Pero el tiempo ha pasado su lengua por los caminos y la polémica vuelve a la carga ahora con una biografía y la historia de la poetisa en la espalda.

“Ella fue revolucionaria, encontró en la Biblia no sólo el gran libro religioso, sino la tragedia humana, la poesía; decía ‘¡ése es mi libro!’, como si ella lo hubiera escrito. En Chile todo el mundo sabe quién es ella, pero la mayoría no la ha leído”, cuenta con un brebaje espumoso en su escritorio, que sorbe de vez en cuando, iluminado por unos dibujos originales de Roberto Matta que cuelgan de la pared.

–¿Y qué opina de todo este lío que se armó luego de la muerte de su albacea, Doris Dana, a la vez que se cumplían 50 años de su muerte?

–A Gabriela le cargaba el ambiente oficial, y recibió el pago de Chile hasta que le dieron el Premio Nobel. Incluso en México la regalonearon más que acá. Ella decía que si llegaba a Chile la llamarían “la Gabi” y que se la echarían al hombro. Creo que ella desconfiaba mucho de la efectividad de Chile para manejar las cosas, por eso tenía la confianza que en Estados Unidos se cuidaría mejor su legado. Ahora, creo que sería muy bueno que ese material volviera al país para entregarlo a la Dibam, que está haciendo una labor donde publican, se proyectan y develan libros importantes que no son tomados por las editoriales.

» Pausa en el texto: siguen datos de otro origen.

(** * signalk-windy-plugin: a shallow embedding of [index.js]

    The plugin keeps the latest sensor readings of a vessel in a handful of
    variables of the closure [module.exports = function(app) {...}], and
    posts a weather observation to stations.windy.com on a timer.

    Conventions of the embedding:
    - a JavaScript number is a rational ([Q]).  The values of a delta are
      decoded to the nearest double, and the arithmetic of the ingestor on
      them ([rad * 57.2958], [deg - 273.15], [100 * x]) is rounded as IEEE
      754 does ([Num.nearest]); the median and the knots of the status
      string are computed exactly.  A decimal read back by [parseFloat] is
      kept as the decimal it is;
    - [undefined] and [null] of a variable are both [None]: the code tests
      them with [== null] only;
    - every callback runs to completion: a callback is a function from the
      state of the closure to a new state and the effects it had on the
      host (debug traces, status strings, HTTP requests). *)

From Stdlib Require Import ZArith QArith Qabs Qround Lqa Lia.
From Stdlib Require Import Sorted Permutation.
From stdpp Require Import gmap strings list pretty.

Local Open Scope Q_scope.

(** ** Numbers *)

Module Num.

(** [Math.floor], as the integer it is *)
Definition floor (x : Q) : Z := Qfloor x.

(** [Math.round]: the integer nearest to [x], ties towards +infinity. *)
Definition round (x : Q) : Z := Qfloor (x + (1 # 2)).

EL PERRO MUERTO DE PINOCHET

Abogado, diputado, senador y secretario general del Partido Comunista de Chile hasta 1994. El golpe militar lo sorprendió en Europa. Como no podía regresar al país se fue a la URSS, donde dedicó los primeros meses a escribir como un obseso y por encargo la biografía de su amigo Pablo Neruda. Luego vendría el recordado programa “¡Escucha, Chile!”. La voz de Radio Moscú era escuchada por los presos políticos en la isla Quiriquina, pero también por los militares de bigote y lentes oscuros en Santiago a la hora del té. En total, 1.500 programas, que le valieron el mayor repudio del dictador y su tropa.

“Pinochet se murió, pero queda la herencia viva y desafiante del pinochetismo, porque Pinochet hizo perro muerto, se fue sin pagar la cuenta. La política actual de la derecha es anticultural, ahora tienen sus regalones, esos que les encienden el incienso y la alabanza, como algunos que rechazan la expresión ‘nunca más’, porque puede ser ‘otra vez’, si las circunstancias se presentan. Hace unos días (miércoles 24 de enero), en ‘El Mercurio’, Hermógenes Pérez de Arce escribió una columna titulada ‘O los echamos o desaparecemos’, un llamado al golpe de Estado”, señala molesto con un ejemplar del periódico en sus manos.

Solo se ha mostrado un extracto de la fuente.